When I worked my hell-hole of a job in the shoebox from death, Dools and Linda got me through. Actually, everyone on Triple J got me through. The big question is, if Dools has sold out to somewhere commercial like NOVA or 104.1 will his dedicated listeners follow him?
The answer, in Dools' own words would be "hellz yes!" Yep Dools, you're that good that I would listen to premature ejaculation ads for you but I just can't fathom the bad music so would have to flick back to my beloved JJJs when GaGa and Co came on.

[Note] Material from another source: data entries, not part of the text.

Section Whole.
Context {St : Type} `{PageAllocatorLaws St} {D : Type} `{DiskLaws D} {P : Type} `{Ports P}.
Context (after_font : Z → Z) (v : vol) (kstack NAME default_at pool_at : Z) (r0 : regs) (Hr0 : regs_ok r0).
Context (ef : nat) (user_program : usermode → @kernel St D → @kernel St D).
Implicit Types (w : @system St D P).

(** The file [f] holds the text of the forms [ps], and [text] is what evaluating
    them in order, from no definitions, and printing the last value prints. *)
Record script w (f : list Z) (M : file_map) (ps : list Lisp.ptr) (text : list Z) : Prop := {
  sc_name : name_bytes f ∧ f ≠ [];
  sc_volume : volume v (disk (core w)) M;
  sc_file : M !! format_fat_name f = Some (LispProofs.script_of ps);
  sc_size : 0 < Z.of_nat (length (LispProofs.script_of ps)) < Lisp.MEMORY_POOL_SIZE;
  sc_forms : Forall LispParse.expr ps ∧ Forall (λ p, LispProofs.wf_code p = true) ps;
  sc_text : Forall is_byte text;
  sc_meaning : ∃ s, Lisp.out s = text ∧
    LispProofs.meaning ef ps
      (Lisp.mk_st (Z.of_nat (length (LispProofs.script_of ps)) + 1) []
         (str "Executando Script LISP..." ++ [10]) (LispProofs.script_of ps)) = Lisp.Exit s;
}.

Lemma entered_screen w (a : St) regs :
  screen (entered after_font w a regs) = Vga.vga_print after_font (screen (core w)) entering.
Proof. reflexivity. Qed.
Lemma entered_disk w (a : St) regs : disk (entered after_font w a regs) = disk (core w).
Proof. reflexivity. Qed.
Lemma entered_keys w (a : St) regs :
  keyboard (entered after_font w a regs) = keyboard (core w) ∧
  scancodes (entered after_font w a regs) = scancodes (core w).
Proof. split; reflexivity. Qed.

(** The kernel of [w] after the text: nothing but the screen is different. *)
Record shows w (text : list Z) (k : @kernel St D) : Prop := {
  sh_screen : screen k = Vga.vga_print after_font (Vga.vga_print after_font (screen (core w)) entering) text;
  sh_disk : disk k = disk (core w);
  sh_keyboard : keyboard k = keyboard (core w);
  sh_scancodes : scancodes k = scancodes (core w);
}.

Lemma shows_exit w text k k' : do_exit k = Exit k' → shows w text k → shows w text k'.
Proof. intros (Hs & Hd & Hk & Hc)%exit_devices []. split; etransitivity; eassumption. Qed.

Lemma printed_shows w a regs text k : printed after_font (entered after_font w a regs) text k → shows w text k.
Proof.
  intros [Hs Hd Hk Hc]. destruct (entered_keys w a regs) as [Hek Hec].
  rewrite entered_screen in Hs. rewrite entered_disk in Hd. rewrite Hek in Hk. rewrite Hec in Hc. by split.
Qed.

Lemma meaning_defined ps s0 s :
  LispProofs.meaning ef ps s0 = Lisp.Exit s → LispProofs.run_list ef ps Lisp.NULL s0 ≠ Lisp.Undefined.
Proof. unfold LispProofs.meaning, mbind, Lisp.M_bind. by destruct (LispProofs.run_list _ _ _ _). Qed.

(** The program from its entry to its exit. *)
Lemma lisp_started w img f M ps text a map entry :
  lisp_image pool_at img → script w f M ps text →
  process_ready (pages (core w)) a (kernel_pml4 (core w)) map img (Some f) →
  let regs := mk_usermode map entry (stack_pointer (Some f)) (stack_pointer (Some f)) (u64 (kstack + 4096)) in
  let k := entered after_font w a regs in
  behaves after_font v default_at pool_at r0 ef k (um_args regs) (user_program regs k) →
  ∃ k1, rtc (pstep after_font v) k k1 ∧ do_exit k1 = Exit (user_program regs k) ∧ printed after_font k text k1.
Proof.
  intros Himg [[Hf Hne] [_ Hh] Hfile Hsize [Hps Hcode] Hb (s & <- & Hmean)] R regs k Hbeh.
  destruct (Hh f (proj1 Hf)) as [Hread Hfs]. rewrite Hfile in Hread, Hfs. cbn [default] in Hread, Hfs.
  set (content := LispProofs.script_of ps) in *. pose proof Hf as (Hfb & Hz & Hlen).
  pose proof (ready_mapped _ _ _ _ _ _ _ _ R Himg) as Hm. destruct Himg as (Hp0 & Hpl & _).
  assert (lisp_open after_font v default_at pool_at r0 k (stack_pointer (Some f)) =
    (store k pool_at content, f, Z.of_nat (length content), (Z.of_nat (length content), content))) as Hopen.
  { assert (USER_STACK < stack_pointer (Some f) ∧ stack_pointer (Some f) + Z.of_nat (length f) < USER_LIMIT) as [].
    { unfold stack_pointer, stack_bytes, USER_STACK, USER_LIMIT. rewrite length_app. cbn [length]. lia. }
    apply (lisp_opens after_font v default_at pool_at r0 k _ f Lisp.MEMORY_POOL_SIZE content); try done.
    - apply R.
    - by apply (ready_args _ _ _ _ _ _ R).
    - unfold USER_STACK in *. lia.
    - unfold USER_LIMIT, USER_STACK in *. lia. }
  assert (lisp_main after_font v default_at pool_at r0 ef k (um_args regs) =
    (store k pool_at content, Lisp.Exit s)) as Hmain.
  { unfold lisp_main. cbn [um_args regs]. rewrite Hopen. f_equal. unfold lisp_boot.
    rewrite (LispProofs.script_correct ef f _ _ ps); [exact Hmean|by destruct f..|done|done|done|].
    by apply meaning_defined in Hmean. }
  destruct (Hbeh _ _ Hmain Hb) as (k2 & Hprints & Hexit). exists k2.
  destruct (prints_printed after_font v r0 _ _ _ Hr0 Hprints) as [Hst [Hscr Hd Hk Hc]].
  rewrite store_screen in Hscr. rewrite store_disk in Hd.
  destruct (store_keys k pool_at content) as [Hsk Hsc]. rewrite Hsk in Hk. rewrite Hsc in Hc.
  assert (rtc (pstep after_font v) k k2) as Hrun.
  { eapply rtc_l; [|exact Hst]. apply store_step; [apply R|lia|].
    eapply mapped_prefix; [|exact Hm]. lia. }
  split; [exact Hrun|split; [exact Hexit|]]. split; [exact Hscr|exact Hd|exact Hk|exact Hc].
Qed.

(** The interpreter from the command line; only at the entry point of its file need
    the program behave as lisp.c. *)
Lemma lisp_execs w name img f M ps text :
  system_ok w → program_file (drive_a v w name) (drive_c NAME w name) (pages (core w)) img →
  startable img (Some f) (pages (core w)) → lisp_image pool_at img → script w f M ps text →
  (∀ regs k, um_entry regs = e_entry (image img) 0 →
     behaves after_font v default_at pool_at r0 ef k (um_args regs) (user_program regs k)) →
  let w' := exec after_font v kstack NAME user_program w name (Some f) in
  steady w w' ∧ shows w text (core w').
Proof.
  intros Hw Hfile Hst Himg Hscript Hbeh w'.
  destruct (exec_runs after_font v kstack NAME user_program (shows w text) w name (Some f) img Hw Hfile Hst)
    as [Hsteady (k1 & Hexit & Hs)].
  - intros map a R.
    destruct (lisp_started w img f M ps text a map (e_entry (image img) 0) Himg Hscript R)
      as (k1 & Hsteps & Hexit & Hp); [by apply Hbeh|].
    exists k1. split; [exact Hsteps|split; [exact Hexit|]]. by eapply printed_shows.
  - split; [exact Hsteady|]. by eapply shows_exit.
Qed.

(** C8. The interpreter, run from a command line on a file with the text of
    well-formed forms, by any program that prints and exits as lisp.c does, with
    enough frames free: the machine and its disk are afterwards as before, and what
    has been printed is the loader's note and then what the forms mean, evaluated in
    order, each with the definitions the ones before it left. *)
Theorem lisp_printed w name img f M ps text :
  system_ok w → program_file (drive_a v w name) (drive_c NAME w name) (pages (core w)) img →
  startable img (Some f) (pages (core w)) → lisp_image pool_at img → script w f M ps text →
  (∀ regs k, behaves after_font v default_at pool_at r0 ef k (um_args regs) (user_program regs k)) →
  let w' := exec after_font v kstack NAME user_program w name (Some f) in
  steady w w' ∧ shows w text (core w').
Proof.
  intros Hw Hfile Hst Himg Hscript Hbeh w'.
  apply (lisp_execs w name img f M ps text Hw Hfile Hst Himg Hscript). intros regs k _. apply Hbeh.
Qed.
End Whole.
(* ===== verification/TypedDemo.v ===== *)
(** A program typed on the machine of EditorDemo.v with an archive: frame 2 holds
    the two program files, the disk is empty, and the scancodes type the
    script of LispDemo.v into the file "sq" and run it. *)

From S2P Require Import Pmm Machine Loader LoaderDemo Block Fat16 Fat16Proofs Fat16Demo Keyboard.
From S2P Require Import System SystemDemo Faults FaultsDemo Files FilesDemo UserProg EditorDemo LispRun LispDemo Typed.
From S2P Require Vga TarFs Acpi Lisp LispProofs.
Open Scope Z_scope.

(** ** The archive *)

(** The file of EditorDemo.v with another entry point, to tell the two apart. *)
Definition lisp_file : list Z := take 24 editor_elf ++ le64 4194425 ++ drop 32 editor_elf.

Definition editor_member : TarFs.member := TarFs.mk_member editor_elf_name 48 editor_elf.
Definition lisp_member : TarFs.member := TarFs.mk_member lisp_elf_name 48 lisp_file.
Definition members : list TarFs.member := [editor_member; lisp_member].

Definition ARCHIVE : Z := BASE + 8192.
Definition archive_at : TarFs.tarfs := TarFs.mk_tarfs ARCHIVE 4096.

(** Frames 0, 1 and 2 are taken. *)
Definition archive_mem : mem :=
  TarFs.put_member (TarFs.put_member {[ BASE := 7 ]} ARCHIVE editor_member) (ARCHIVE + 1024) lisp_member.
Definition stocked : pmm := mk_pmm BASE BASE (4096 * 2045) 2048 3 archive_mem.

Here are some of Dools' tweets that made me love him even more -
'I love the shit out of triple j. I'm going to miss everyone, I'm not dying, you can still tweet me!'
'I have a going away dinner tonight. This shit just got real, and I just got mad sad.'
'About to sign off for the last time. I feel sick with nerves. And hangover.'
'Thank you for all the kind tweets, I worked myself up so much I threw up, with such force I got a blood nose. Suffa laughed at me.'
UPDATE: Turns out I will be listening to those premature ejaculation ads after all. In today's paper it was reported that NOVA's new breakfast team is Dools, Ricki-Lee (vomit) and Merrick. At least we don't lose him all together and his yummy, husky voice will still be on air.